Using AI to Automate Customer Service

AI can be used alongside agents to handle the more straightforward issues

Zight | July 25, 2018 | 7 min read time

Article Last Updated: July 30, 2023

Using AI to Automate Customer Service

Automated customer service—through chatbots, self-service support, and other uses of artificial intelligence—have become a real factor in assisting customers in the past few years and show no signs of going away. AI can be used alongside agents to handle the more straightforward issues, help your customers find the right support doc, and to triage and sort the trickier questions, so your team can spend their time answering support tickets instead of organizing them.

Using automation in your support flow, you can:

  • Assist more customers than you can currently help with human power alone.
  • Shorten your team’s time to reply and resolution.
  • Reach out to customers proactively when they encounter a problem in your system.

No matter if a ticket is resolved using AI or an agent, it’s essential to craft accurate and personalized responses. According to Conduent’s State of Customer Experience 2017 Tech report, 68% of customers expect tailored communications, and 18% of those customers expect the communications to have an advanced level of personalization. Sending replies that are missing the human element is no longer enough.

By answering more quickly, helping in more instances, and being proactive, you’ll provide the kind of support people tell their friends about and encourage a more loyal customer base. If you can master all of that, plus keep your support feeling human and accessible, you’ll be serving superior customer service and are sure to stand out.

Using AI to Automate Customer Support

AI can’t yet match a real person in their ability to understand information, make judgments, express empathy, and assist in complex situations, so it’s important not to try to replace your support with automations, but rather to supplement it. By using AI to assist your agents in handling your support load, you free them up to take on the more difficult problems and provide the human touch when users need it most.
Many current support desk tools include AI or can be integrated with it, including Zendesk which offers AI ticketing and a chatbot. Intercom also offers a Chat Bot option. Replying to tickets using automated replies can be especially great for things like billing issues and account changes your customer can solve on their own if they know where to look. On the other hand, you’re likely to need humans to tackle the more technical issues or the bugs a customer might stumble upon and have no way to resolve themselves.
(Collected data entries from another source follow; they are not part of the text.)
Record Market := {
  filters : Filters;
  sortKey : SortKey;
  isComposition : bool;
  selectedRowKeys : list jsstr;
  modalImageUrl : jsstr;
  isModalOpenurl : bool;
  selectedGroup : jsstr;
  showModelDetail : bool;
  selectedModel : option jsval;
  (** the timers of [closeModelDetail] that have not run *)
  timers : nat;
  pageSize : Z;
  currentPage : Z;
  currency : jsstr;
  showWithRecharge : bool;
  tokenUnit : jsstr;
  models : list jsval;
  vendorsMap : jsval;
  loading : bool;
  groupRatio : jsval;
  (** the tables of the reply, by their names there *)
  tables : list (jsstr * jsval);
  pricingChannels : jsval;
  usableGroup : jsval;
  endpointMap : jsval;
  autoGroups : jsval;
  toasts : list MarketToast
}.

#[export] Instance eta_Market : Eta Market := fun m =>
  {| filters := filters m; sortKey := sortKey m; isComposition := isComposition m;
     selectedRowKeys := selectedRowKeys m; modalImageUrl := modalImageUrl m; isModalOpenurl := isModalOpenurl m;
     selectedGroup := selectedGroup m; showModelDetail := showModelDetail m;
     selectedModel := selectedModel m; timers := timers m; pageSize := pageSize m; currentPage := currentPage m;
     currency := currency m; showWithRecharge := showWithRecharge m; tokenUnit := tokenUnit m; models := models m;
     vendorsMap := vendorsMap m; loading := loading m; groupRatio := groupRatio m; tables := tables m;
     pricingChannels := pricingChannels m; usableGroup := usableGroup m; endpointMap := endpointMap m;
     autoGroups := autoGroups m; toasts := toasts m |}.

#[export] Instance eta_Filters : Eta Filters := fun f =>
  {| filterGroup := filterGroup f; filterQuotaType := filterQuotaType f; filterEndpointType := filterEndpointType f;
     filterVendor := filterVendor f; filterTag := filterTag f; filterSupplierType := filterSupplierType f;
     filterSupplier := filterSupplier f; searchValue := searchValue f |}.

Definition table_names : list jsstr :=
  [js "group_model_price"; js "group_model_ratio"; js "channel_model_price"; js "channel_model_ratio";
   js "channel_completion_ratio"; js "channel_cache_ratio"; js "channel_create_cache_ratio"; js "channel_image_ratio";
   js "channel_image_price"; js "channel_audio_ratio"; js "channel_audio_completion_ratio"; js "channel_video_ratio";
   js "channel_video_completion_ratio"; js "channel_video_price"].

Definition no_filters : Filters :=
  {| filterGroup := js "all"; filterQuotaType := VStr (js "all"); filterEndpointType := js "all"; filterVendor := js "all";
     filterTag := js "all"; filterSupplierType := js "all"; filterSupplier := js "all"; searchValue := [] |}.
(* ===== verification/ParamReload.v ===== *)
(** * A parameter override saved and opened again

    What the editor shows after saving: each operation of the payload is
    normalised to the operation it was built from ([reloaded]), so that the
    same text is built again. *)

From Stdlib Require Import SpecFloat.
From stdpp Require Import base list numbers strings.
From S2P Require Import Prelude JsNumber JsString JsValue JsJson JsReprint ParamOverride.
Local Open Scope Z_scope.
Local Open Scope js_scope.

(** ** Value texts *)

(** A value text that survives: its value fits in JSON, and if it is a string
    literal its content is plain text. *)
Definition keeps (s : jsstr) : Prop :=
  json_ok (parseLooseValue s) /\
  forall u, JSON_parse s = Some (VStr u) -> u <> [] /\ trim u = u /\ JSON_parse u = None.

(** The text shown after saving and reloading. *)
Definition reload (s : jsstr) : jsstr := toValueText (parseLooseValue s).

Lemma parsed_object_trim s v : JSON_parse s = Some v ->
  parsed_object s = match v with VObj o => Some (VObj o) | _ => None end.
Proof. intros E%JSON_parse_trim. unfold parsed_object. by rewrite E. Qed.

Lemma reload_spec s : keeps s ->
  parseLooseValue (reload s) = parseLooseValue s /\ blank (reload s) = blank s /\
  parsed_object (reload s) = parsed_object s /\
  parseLooseValue (trim (reload s)) = parseLooseValue (trim s).
Proof.
  intros [O L]. unfold reload. destruct (JSON_parse s) as [v|] eqn:P.
  - rewrite (parseLooseValue_json s v P) in *.
    pose proof (parseLooseValue_json _ _ (JSON_parse_trim _ _ P)) as T.
    pose proof (JSON_parse_nonblank _ _ P) as B. pose proof (parsed_object_trim _ _ P) as PO.
    assert ((exists u, v = VStr u) \/ forall u, v <> VStr u) as [[u ->]|N]
      by (destruct v; first [by right|left; by eexists]).
    + destruct (L u eq_refl) as (U & Tu & Pu). cbn [toValueText]. rewrite Tu.
      assert (K : parseLooseValue u = VStr u) by (apply kept_string_loose; right; by rewrite Tu).
      split_and!; [done| | |by rewrite K, T].
      * unfold blank. rewrite B, Tu. by destruct u.
      * rewrite PO. unfold parsed_object. by rewrite Tu, Pu.
    + assert (R : JSON_parse (toValueText v) = Some v).
      { destruct (JSON_parse_stringify 0 v O) as (text & S & R). rewrite <- R. f_equal.
        destruct v; cbn [toValueText]; rewrite ?S; try done. by destruct (N s0). }
      split_and!.
      * by apply parseLooseValue_json.
      * unfold blank. by rewrite B, (JSON_parse_nonblank _ _ R).
      * by rewrite PO, (parsed_object_trim _ _ R).
      * by rewrite T, (parseLooseValue_json _ _ (JSON_parse_trim _ _ R)).
  - assert (E : parseLooseValue s = if str_truthy (trim s) then VStr s else VStr [])
      by (unfold parseLooseValue; by rewrite P).
    destruct (trim s) as [|c r] eqn:Ts; cbn [str_truthy] in E; rewrite E; cbn [toValueText].
    + unfold blank, parsed_object. by rewrite Ts.
    + by rewrite E, Ts.
Qed.

(** Comparisons of literal keys. *)
Ltac key_eqs :=
  repeat match goal with
  | |- context [bool_decide (js ?a = js ?b)] =>
      let r := eval vm_compute in (bool_decide (js a = js b)) in
      change (bool_decide (js a = js b)) with r
  end.

Ltac read_fields :=
  cbn [vget];
  repeat first
    [ progress cbn [assoc_get from_option id app andb] | progress key_eqs
    | rewrite assoc_get_app | rewrite assoc_get_if
    | rewrite andb_false_r | rewrite andb_true_r ].

Lemma cond_mode_of_value m : cond_mode_of (VStr (cond_value m)) = m.
Proof. by destruct m; vm_compute. Qed.

Lemma mode_of_value m : mode_of (VStr (mode_value m)) = m.
Proof. by destruct m; vm_compute. Qed.

Section Reload.
Context `{Unicode} (now : Z -> Z).

(** The condition after a reload. *)
Definition reloaded_condition (n : Z) (c : Condition) : Condition := {|
  c_id := local_id now n; c_path := trim (c_path c); c_mode := c_mode c;
  c_value_text := reload (c_value_text c); invert := invert c;
  pass_missing_key := pass_missing_key c |}.

Lemma normalizeCondition_payload c pl n : buildConditionPayload c = Some pl ->
  normalizeCondition now pl n = (Some (reloaded_condition n c), n + 1).
Proof.
  unfold buildConditionPayload. destruct (str_truthy (trim (c_path c))); [|done].
  cbn [negb]. intros [= <-]. unfold normalizeCondition, nextLocalId, not_null, gbind, gret.
  read_fields.
  rewrite cond_mode_of_value. cbn [str_of].
  destruct (invert c) eqn:I, (pass_missing_key c) eqn:P; cbn;
    unfold reloaded_condition; rewrite I, P; done.
Qed.

Lemma reloaded_condition_payload n c : keeps (c_value_text c) ->
  buildConditionPayload (reloaded_condition n c) = buildConditionPayload c.
Proof.
  intros K. unfold buildConditionPayload, reloaded_condition. cbn. rewrite trim_idem.
  by destruct (reload_spec _ K) as (-> & _).
Qed.

Lemma conditions_reload cs : Forall (fun c => keeps (c_value_text c)) cs -> forall n,
  exists cs' n', gmap_list (normalizeCondition now) (omap buildConditionPayload cs) n = (Some cs', n') /\
    omap buildConditionPayload cs' = omap buildConditionPayload cs.
Proof.
  induction 1 as [|c cs K F IH]; intros n; [by exists [], n|].
  cbn [omap list_omap]. destruct (buildConditionPayload c) as [pl|] eqn:P; [|apply IH].
  destruct (IH (n + 1)) as (cs' & n' & E & O). exists (reloaded_condition n c :: cs'), n'.
  cbn [gmap_list]. unfold gbind. rewrite (normalizeCondition_payload c pl n P), E.
  split; [done|]. cbn [omap list_omap]. rewrite reloaded_condition_payload, P, O by done. done.
Qed.

(** An operation after a reload, but for its identifiers. *)
Record reloaded (op op' : Operation) : Prop := {
  r_mode : mode op' = mode op;
  r_description : description op' = trim (description op);
  r_path : path op' = (if m_path (MODE_META (mode op)) || m_pathOptional (MODE_META (mode op))
                       then trim (path op) else []);
  r_value : value_text op' = (if m_value (MODE_META (mode op)) then reload (value_text op) else []);
  r_keep : keep_origin op' = m_keepOrigin (MODE_META (mode op)) && keep_origin op;
  r_from : from op' = (if m_from (MODE_META (mode op)) then trim (from op) else []);
  r_to : to op' = trim (to op);
  r_logic : omap buildConditionPayload (conditions op) <> [] -> logic op' = logic op;
  r_conditions : omap buildConditionPayload (conditions op')
                 = omap buildConditionPayload (conditions op)
}.

Lemma if_truthy s : (if str_truthy s then s else []) = s.
Proof. by destruct s. Qed.

Lemma aliased_nonblank meta s p : trim s <> [] -> aliased meta (trim s) p = trim s.
Proof. unfold aliased. destruct (trim s); [done|]. cbn. by rewrite andb_false_r. Qed.

Lemma logic_of_value l : toUpperCase (to_str (VStr (logic_value l) ||| VStr (js "OR"))) = logic_value l.
Proof. by destruct l; vm_compute. Qed.

(** The fields of the payload of an operation. *)
Lemma payload_fields op :
  let meta := MODE_META (mode op) in
  let conds := omap buildConditionPayload (conditions op) in
  let opt (b : bool) v := if b then v else VUndef in
  let field k := vget (operation_payload op) (js k) in
  field "mode" = VStr (mode_value (mode op)) /\
  field "description" = opt (str_truthy (trim (description op))) (VStr (trim (description op))) /\
  field "path" = opt (m_path meta || (m_pathOptional meta && str_truthy (trim (path op))))
                   (VStr (trim (path op))) /\
  field "value" = opt (m_value meta) (parseLooseValue (value_text op)) /\
  field "keep_origin" = opt (m_keepOrigin meta && keep_origin op) (VBool true) /\
  field "from" = opt (m_from meta) (VStr (aliased meta (trim (from op)) (trim (path op)))) /\
  field "to" = opt (m_to meta || str_truthy (trim (to op)))
                 (VStr (aliased meta (trim (to op)) (trim (path op)))) /\
  field "conditions" = match conds with [] => VUndef | _ => VArr conds end /\
  field "logic" = match conds with [] => VUndef | _ => VStr (logic_value (logic op)) end.
Proof.
  cbn zeta. unfold operation_payload.
  destruct (omap buildConditionPayload (conditions op)) as [|c cs]; split_and!; read_fields;
    repeat match goal with |- context [if ?b then _ else _] => destruct b end; reflexivity.
Qed.

(** What [normalizeOperation] makes of these fields. *)
Definition reload_operation (n : Z) (lg : Logic) (cs : list Condition) (op : Operation) : Operation :=
  let meta := MODE_META (mode op) in
  let opt (b : bool) v := if b then v else VUndef in
  {| id_ := local_id now n;
     description := str_of (opt (str_truthy (trim (description op))) (VStr (trim (description op))));
     path := str_of (opt (m_path meta || m_pathOptional meta && str_truthy (trim (path op)))
                       (VStr (trim (path op))));
     mode := mode_of (VStr (mode_value (mode op)));
     value_text := toValueText (opt (m_value meta) (parseLooseValue (value_text op)));
     keep_origin := is_true (opt (m_keepOrigin meta && keep_origin op) (VBool true));
     from := str_of (opt (m_from meta) (VStr (aliased meta (trim (from op)) (trim (path op)))));
     to := str_of (opt (m_to meta || str_truthy (trim (to op)))
                     (VStr (aliased meta (trim (to op)) (trim (path op)))));
     logic := lg; conditions := cs |}.
(** Show these operations, the first selected. *)
Definition show_operations (ops : list Operation) (s : Editor) : Editor :=
  (s <| operations := ops |>) <| selectedOperationId := first_id ops |>.

(** The template selection of a visual mode. *)
Definition select_default_preset (mode : VisualMode) (s : Editor) : Editor :=
  (s <| templateGroupKey := js "basic" |>)
    <| templatePresetKey := match mode with
                            | VLegacy => js "legacy_default"
                            | VOperations => js "operations_default"
                            end |>.

(** The effect that opens the dialog on a value; [None] when a TypeError ends
    it. *)
Definition open_dialog (value : jsstr) (s : Editor) : option Editor :=
  match parseInitialState now value (localIdSeed s) with
  | (None, _) => None
  | (Some st, n) => Some (select_default_preset (i_visualMode st) {|
      editMode := i_editMode st; visualMode := i_visualMode st; legacyValue := i_legacyValue st;
      operations := i_operations st; jsonText := i_jsonText st; jsonError := i_jsonError st;
      operationSearch := []; selectedOperationId := first_id (i_operations st);
      expandedConditionMap := []; draggedOperationId := []; dragOverOperationId := [];
      dragOverPosition := Before;
      templateGroupKey := templateGroupKey s; templatePresetKey := templatePresetKey s;
      headerValueExampleVisible := false; fieldGuideVisible := false;
      fieldGuideTarget := TargetPath; fieldGuideKeyword := [];
      localIdSeed := n; notices := notices s; saved := saved s |})
  end.

(** ** Effects after a render *)

(** The selected operation exists. *)
Definition settle_selection (s : Editor) : Editor :=
  match operations s with
  | [] => s <| selectedOperationId := [] |>
  | op :: _ =>
      if existsb (fun o => bool_decide (id_ o = selectedOperationId s)) (operations s) then s
      else s <| selectedOperationId := id_ op |>
  end.

Definition templatePresetOptions (s : Editor) : list jsstr :=
  map p_key (base.filter (fun p => p_group p = templateGroupKey s) TEMPLATE_PRESET_CONFIG).

(** The selected template belongs to the selected group. *)
Definition settle_preset (s : Editor) : Editor :=
  match templatePresetOptions s with
  | [] => s
  | first :: _ =>
      if bool_decide (templatePresetKey s ∈ templatePresetOptions s) then s
      else s <| templatePresetKey := first |>
  end.

Definition settle (s : Editor) : Editor := settle_preset (settle_selection s).

(** ** What is displayed *)

Definition operationCount (s : Editor) : nat :=
  length (base.filter (fun op => isOperationBlank op = false) (operations s)).

Definition searchable_text (op : Operation) : jsstr :=
  toLowerCase (join [32] (base.filter (fun x => str_truthy x = true)
    [description op; mode_value (mode op); path op; from op; to op; value_text op])).

Definition filteredOperations (s : Editor) : list Operation :=
  let keyword := toLowerCase (trim (operationSearch s)) in
  if str_truthy keyword
  then base.filter (fun op => includes keyword (searchable_text op) = true) (operations s)
  else operations s.

Definition selectedOperation (s : Editor) : option Operation :=
  List.find (fun op => bool_decide (id_ op = selectedOperationId s)) (operations s).

Definition returnErrorDraft (s : Editor) : option ReturnErrorDraft :=
  match selectedOperation s with
  | Some op => if bool_decide (mode op = OpReturnError)
               then Some (parseReturnErrorDraft (value_text op)) else None
  | None => None
  end.

(** The rules displayed get their identifiers when they are computed. *)
Definition pruneObjectsDraft (s : Editor) : option (Gen PruneObjectsDraft) :=
  match selectedOperation s with
  | Some op => if bool_decide (mode op = OpPruneObjects)
               then Some (parsePruneObjectsDraft now (value_text op)) else None
  | None => None
  end.

(** [visualValidationError]: the message beside the form. *)
Definition visualValidationError (s : Editor) : jsstr :=
  match editMode s with
  | Json => []
  | Visual =>
      match buildVisualJson t (visualMode s) (legacyValue s) (operations s) with
      | inl msg => str_or msg (tr "参数配置有误")
      | inr _ => []
      end
  end.

(** ** Switching between the form and the text *)

Definition switchToJsonMode (s : Editor) : Editor :=
  match editMode s with
  | Json => s
  | Visual =>
      let s' :=
        match buildVisualJson t (visualMode s) (legacyValue s) (operations s) with
        | inr text => (s <| jsonText := text |>) <| jsonError := [] |>
        | inl msg =>
            ((fail_with msg s)
              <| jsonText := match visualMode s with
                             | VLegacy => legacyValue s
                             | VOperations =>
                                 match buildOperationsJson t (operations s) false with
                                 | inr text => text
                                 | inl _ => []
                                 end
                             end |>)
              <| jsonError := str_or msg (tr "参数配置有误") |>
        end in
      s' <| editMode := Json |>
  end.

(** Back to the form with these operations. *)
Definition enter_visual (mode : VisualMode) (legacy : jsstr) (ops : list Operation) (s : Editor)
    : Editor :=
  ((((show_operations ops s) <| visualMode := mode |>) <| legacyValue := legacy |>)
     <| jsonError := [] |>) <| editMode := Visual |>.

Definition switchToVisualMode (s : Editor) : Editor :=
  match editMode s with
  | Visual => s
  | Json =>
      let trimmed := trim (jsonText s) in
      if negb (str_truthy trimmed) then
        with_ids (createDefaultOperation now)
          (fun op s => enter_visual VOperations [] [op] s) s
      else
        match JSON_parse trimmed with
        | None => fail_with (tr "参数覆盖必须是合法的 JSON 格式！") s
        | Some (VObj o) =>
            match vget (VObj o) (js "operations") with
            | VArr l =>
                with_ids (load_operations now l)
                  (fun ops s => select_default_preset VOperations (enter_visual VOperations [] ops s)) s
            | _ =>
                with_ids (createDefaultOperation now)
                  (fun op s => select_default_preset VLegacy
                                 (enter_visual VLegacy (pretty (VObj o)) [op] s)) s
            end
        | Some _ => fail_with (tr "参数覆盖必须是合法的 JSON 对象") s
        end
  end.

Definition handleJsonChange (nextValue : jsstr) (s : Editor) : Editor :=
  let trimmed := trim nextValue in
  let ok := negb (str_truthy trimmed) || match JSON_parse trimmed with Some _ => true | None => false end in
  (s <| jsonText := nextValue |>) <| jsonError := if ok then [] else tr "JSON格式错误" |>.

Definition formatJson (s : Editor) : Editor :=
  let trimmed := trim (jsonText s) in
  if negb (str_truthy trimmed) then s
  else match JSON_parse trimmed with
       | None => fail_with (tr "参数覆盖必须是合法的 JSON 格式！") s
       | Some v => (s <| jsonText := pretty v |>) <| jsonError := [] |>
       end.

(** The text to save, or the message of the error. *)
Definition save_result (s : Editor) : jsstr + jsstr :=
  match editMode s with
  | Json =>
      let trimmed := trim (jsonText s) in
      if negb (str_truthy trimmed) then inr []
      else match JSON_parse trimmed with
           | None => inl (tr "参数覆盖必须是合法的 JSON 格式！")
           | Some v => inr (pretty v)
           end
  | Visual => buildVisualJson t (visualMode s) (legacyValue s) (operations s)
  end.

Definition handleSave (s : Editor) : Editor :=
  match save_result s with
  | inr result => s <| saved := result :: saved s |>
  | inl msg => fail_with msg s
  end.

(** ** Templates *)

Definition fillLegacyTemplate (legacyPayload : jsval) (s : Editor) : Editor :=
  with_ids (createDefaultOperation now) (fun op s =>
    ((enter_visual VLegacy (pretty legacyPayload) [op] s) <| expandedConditionMap := [] |>)
      <| jsonText := pretty legacyPayload |>) s.

(** [fillOperationsTemplate] leaves the legacy text alone. *)
Definition fillOperationsTemplate (payload : list jsval) (s : Editor) : Editor :=
  with_ids (load_operations now payload) (fun ops s =>
    ((enter_visual VOperations (legacyValue s) ops s) <| expandedConditionMap := [] |>)
      <| jsonText := pretty (operations_val payload) |>) s.

Definition append_merged (legacyPayload : jsval) (current : list (jsstr * jsval)) (s : Editor) : Editor :=
  fillLegacyTemplate (VObj (spread (entries_of legacyPayload) current)) s.

Definition appendLegacyTemplate (legacyPayload : jsval) (s : Editor) : Editor :=
  match visualMode s with
  | VOperations => append_merged legacyPayload [] s
  | VLegacy =>
      let trimmed := trim (legacyValue s) in
      if negb (str_truthy trimmed) then append_merged legacyPayload [] s
      else match JSON_parse trimmed with
           | None => fail_with (tr "当前旧格式 JSON 不合法，无法追加模板") s
           | Some (VObj o) => append_merged legacyPayload o s
           | Some _ => fail_with (tr "当前旧格式不是 JSON 对象，无法追加模板") s
           end
  end.

Definition appendOperationsTemplate (payload : list jsval) (s : Editor) : Editor :=
  with_ids (gmap_list (normalizeOperation now) payload) (fun appended s =>
    let existing := match visualMode s with
                    | VOperations => base.filter (fun op => isOperationBlank op = false) (operations s)
                    | VLegacy => []
                    end in
    ((enter_visual VOperations [] (existing ++ appended) s) <| expandedConditionMap := [] |>)
      <| jsonText := [] |>) s.

Definition clearValue (s : Editor) : Editor :=
  with_ids (createDefaultOperation now) (fun op s =>
    select_default_preset VOperations
      ((((((show_operations [op] s) <| visualMode := VOperations |>) <| legacyValue := [] |>)
          <| expandedConditionMap := [] |>) <| jsonText := [] |>) <| jsonError := [] |>)) s.

Definition resetEditorState (s : Editor) : Editor := (clearValue s) <| editMode := Visual |>.

Definition getSelectedTemplatePreset (s : Editor) : Preset :=
  default {| p_key := js "operations_default"; p_group := js "basic"; p_kind := KOperations;
             p_payload := OPERATION_TEMPLATE |}
    (List.find (fun p => bool_decide (p_key p = templatePresetKey s)) TEMPLATE_PRESET_CONFIG).

Definition fillTemplateFromLibrary (s : Editor) : Editor :=
  let preset := getSelectedTemplatePreset s in
  match p_kind preset with
  | KLegacy => fillLegacyTemplate (p_payload preset) s
  | KOperations => fillOperationsTemplate (as_arr (vget (p_payload preset) (js "operations"))) s
  end.

Definition appendTemplateFromLibrary (s : Editor) : Editor :=
  let preset := getSelectedTemplatePreset s in
  match p_kind preset with
  | KLegacy => appendLegacyTemplate (p_payload preset) s
  | KOperations => appendOperationsTemplate (as_arr (vget (p_payload preset) (js "operations"))) s
  end.

(** ** Editing an operation *)

Definition updateOperation (operationId : jsstr) (patch : OperationPatch) (s : Editor) : Editor :=
  s <| operations := map (fun op => if bool_decide (id_ op = operationId)
                                    then patch_operation patch op else op) (operations s) |>.

Definition applyBuiltinField (fieldKey : jsstr) (target : FieldTarget) (s : Editor) : Editor :=
  match selectedOperation s with
  | None => fail_with (tr "请先选择一条规则") s
  | Some op =>
      let meta := MODE_META (mode op) in
      let sync := bool_decide (mode op = OpSyncFields) in
      let spec := if sync then buildSyncTargetSpec TJson fieldKey else fieldKey in
      match target with
      | TargetPath =>
          if m_path meta || m_pathOptional meta || m_pathAlias meta
          then updateOperation (id_ op) (PPath fieldKey) s
          else fail_with (tr "当前规则不支持写入到该位置") s
      | TargetFrom =>
          if m_from meta || m_pathAlias meta || sync then updateOperation (id_ op) (PFrom spec) s
          else fail_with (tr "当前规则不支持写入到该位置") s
      | TargetTo =>
          if m_to meta || sync then updateOperation (id_ op) (PTo spec) s
          else fail_with (tr "当前规则不支持写入到该位置") s
      end
  end.

Definition openFieldGuide (target : FieldTarget) (s : Editor) : Editor :=
  (s <| fieldGuideTarget := target |>) <| fieldGuideVisible := true |>.

Definition formatSelectedOperationValueAsJson (s : Editor) : Editor :=
  match selectedOperation s with
  | None => s
  | Some op =>
      let raw := trim (value_text op) in
      if negb (str_truthy raw) then s
      else match JSON_parse raw with
           | None => fail_with (tr "当前值不是合法 JSON，无法格式化") s
           | Some v => notify (NSuccess (tr "JSON 已格式化"))
                         (updateOperation (id_ op) (PValueText (pretty v)) s)
           end
  end.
Finding Issues to Automate

When looking for ways to use AI to assist customers on your behalf, there are a few things to consider:

  • Which questions are repeatedly asked and receive the same basic answer from your agents each time? To spot them, try creating a set of tags agents can use to tag tickets so you can take a look at each tag and pull out the most common issues.
  • Is there an issue people tend to write in to ask for help with but can handle themselves if they knew where to go? A simple automated answer can help get them there.
  • Which questions are asked in a ticket but are answered in detail in your support documentation? Write an automation to point them to the correct doc.
  • Are there questions that require a human, but can be tagged and sent to the appropriate queue by an automated system? Save you agents time, and use automation to do the sorting.
  • Check your support doc stats. Are there pages in your documentation that get a lot of views? Since the stats indicate a lot of people are wondering the same thing, having an answer ready for your ticket queue is a quick win.

Once you’ve identified what to automate, you can craft replies bots will use to point customers to the appropriate support doc. Some automation options can also tag and sort tickets, even if it can’t reply to them, allowing your agents to stop wasting time on that and focus on providing quality customer support through their customized answer.

Personalizing Customer Support

In the rush to automate and get more done with fewer agent hours, it can be easy to lose the human touch. However, tech—even the automated kind— has become more personalized than ever across the board, so it’s important not to let that happen. Allison Pickens, Chief Customer Office at Gainsight explains:

“Consumers expect hyper-personalized communication, and timely and relevant engagements. Google tells us how long our drive to work will be. We shop our favorite stores online, and we’re delighted to see items we previously browsed. We drive by a new restaurant, and we’re invited to come inside with an appealing offer.”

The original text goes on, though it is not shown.